When asked which policies and procedures they have revised or anticipate revising in light of the marketing rule, the top responses were “process for reviewing marketing materials” (62%), training (57%), testing and annual reviews (41%) and recordkeeping (40%). 

Interestingly, when asked whether their firm anticipates using more social media for marketing purposes in light of the rule, nearly all respondents (92%) said no. 

DOL Rollovers

Turning to the DOL’s rollover rules—where the documentation and disclosure requirements kicked in on July 1—most firms (67%) indicated that they do not provide advice and/or recommendations on rollovers from ERISA plans. 

When asked how they handle situations where a client comes to their firm with 401(k) assets, 40% of respondents indicated that they let the client know that they do not provide advice and/or recommendations on rollovers. Another 16% said they only allow rollovers if the client has already made the decision to rollover 401(k) assets to their firm. Thirty-seven percent of respondents answered “other (please specify),” but the report does not provide what those answers were. 

For those firms that are engaging in rollover advice, it appears that the large majority of them (83%) are planning to rely on the DOL’s fiduciary exemption (PTE 2020-02) to provide rollover advice and recommendations. The remaining 17% indicated that they rely on another PTE. Note that the survey results show that only 105 of the 425 responding firms answered this question. 

As to what they see as the greatest obstacle to complying with PTE 2020-02, 44% of respondents worry about the “inability to obtain 401(k) plan information.” Additional liability for their firm as an ERISA fiduciary was cited by 27% of respondents, while increased costs due to additional disclosure obligations and the annual retrospective review requirement both received 14% of responses. Similarly, this question received less than 100 responses. 

Other Key Topics

Meanwhile, behind the SEC’s marketing rule, cybersecurity followed with 67% and climate change/ESG climbed to third in compliance officers’ list of hot topics, named by 50% of respondents. 

Other key topics noted align with the SEC exam, enforcement and rulemaking priorities, including:

  • conflicts of interest (33%);
  • fee calculation and billing/expenses (28%);
  • private funds regulation (26%);
  • digital assets (22%);
  • insider trading (18%);
  • valuation (17%); and
  • electronic communications surveillance (17%).

No survey respondents reported material compliance violations related to business continuity plans (BCP) and the pandemic, which the IAA notes is evidence of strong compliance programs. 

With respect to the breakdown of employees teleworking, the findings suggest that the industry is more remote than expected, with only 13% of respondents having fully returned to the office. Nearly three-quarters of firms (73%) had some or all personnel working from home. 

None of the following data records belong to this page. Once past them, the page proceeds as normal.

(** A process call changes the heap in at most one place: the entry of its
    word in the cache instance of its category, and only when that entry was
    empty. *)
Lemma process_heap_cases (cat : Category) (w : string) (st : State World) :
  heap (snd (process api cat w st)) = heap st
  \/ exists cache c r,
       wordy_prop (heap st) (caches st) (category_key cat) = Some cache
       /\ heap st !! cache = Some (ObjSimpleWordCache c)
       /\ SimpleWordCache.get c [w] = []
       /\ heap (snd (process api cat w st))
          = <[cache := ObjSimpleWordCache (SimpleWordCache.set c [w] r)]> (heap st).
Proof.
  pose proof (process_cases api cat w st) as Hc.
  destruct (wordy_prop (heap st) (caches st) (category_key cat)) as [cache|];
    [|rewrite Hc; now left].
  destruct (heap st !! cache) as [[c|props]|] eqn:E; try (rewrite Hc; now left).
  destruct (0 <? length (SimpleWordCache.get c [w]))%nat eqn:Hlen;
    [rewrite Hc; now left|].
  destruct (category_oracle api cat w (world st)) as [[r|] w'];
    rewrite Hc; [right|now left].
  exists cache, c, r. split; [reflexivity|]. split; [exact E|].
  split; [|reflexivity].
  destruct (SimpleWordCache.get c [w]); [reflexivity|discriminate].
Qed.

Lemma command_runs_process (cat : Category) (editor : Editor) (st : State World) :
  exists w,
    heap (snd (createCommandModal editor (process api cat) st))
    = heap (snd (process api cat w st))
    /\ caches (snd (createCommandModal editor (process api cat) st))
       = caches (snd (process api cat w st)).
Proof.
  destruct (getRootSelection_total editor) as [r Hr].
  exists (word r). unfold createCommandModal, bind, lift_option, ret. rewrite Hr.
  destruct (process api cat (word r) st) as [[results|] st1]; [|auto].
  destruct (length results =? 0)%nat; auto.
Qed.

Lemma menu_runs_process (cat : Category) (editor : Editor) (menu : list MenuEntry)
    (st : State World) :
  exists w,
    heap (snd (createWordMenu menu editor (fun w _ => process api cat w) st))
    = heap (snd (process api cat w st))
    /\ caches (snd (createWordMenu menu editor (fun w _ => process api cat w) st))
       = caches (snd (process api cat w st)).
Proof.
  destruct (getRootSelection_total editor) as [r Hr].
  exists (word r). unfold createWordMenu, bind, lift_option, ret. rewrite Hr.
  destruct (process api cat (word r) st) as [[results|] st1]; auto.
Qed.

Lemma alliterative_keeps_heap (editor : Editor) (st : State World) :
  heap (snd (alliterativeSynonymsCommand api editor st)) = heap st
  /\ caches (snd (alliterativeSynonymsCommand api editor st)) = caches st.
Proof.
  unfold alliterativeSynonymsCommand, bind, call_api, emit.
  destruct (loose_neq_empty _); [|auto].
  destruct (alliterativeSynonyms api _ _ (world st)) as [[results|] w']; [|auto].
  destruct (length results =? 0)%nat; auto.
Qed.

(** Every event changes the heap as one process call does, or not at all,
    and leaves the field [caches] as it is or sets it to [EMPTY_CACHE]. *)
Lemma event_heap_cases (e : Event) (st : State World) :
  (heap (run_event api e st) = heap st
   \/ exists cat w, heap (run_event api e st) = heap (snd (process api cat w st)))
  /\ (caches (run_event api e st) = caches st
      \/ caches (run_event api e st) = EMPTY_CACHE).
Proof.
  destruct e as [c w|c editor|c editor|editor| |s]; simpl.
  - split; [right; eauto|left; apply process_keeps_caches_field].
  - destruct (command_runs_process c editor st) as (w & Hh & Hc).
    rewrite Hh, Hc. split; [right; eauto|left; apply process_keeps_caches_field].
  - destruct (menu_runs_process c editor [] st) as (w & Hh & Hc).
    rewrite Hh, Hc. split; [right; eauto|left; apply process_keeps_caches_field].
  - destruct (alliterative_keeps_heap editor st) as [Hh Hc]. auto.
  - auto.
  - auto.
Qed.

The findings in the survey are based on the responses from compliance professionals at 425 investment adviser firms. All firm sizes were represented, with 21% of respondents managing less than $1 billion in assets, 41% managing $1 billion to $10 billion, and 37% managing more than $10 billion. Nearly half (42%) of responding firms reported having between 11 and 50 employees, which the IAA notes is consistent with industry data showing that most investment advisers are small- to mid-sized businesses. 

Services provided by responding firms spanned the full range of client types, including retail individuals with a typical account size of $1 million or less (35% of respondents), private funds (60%), ERISA assets/pension consultants (45%), institutional clients (58%) and high net worth individuals (56%).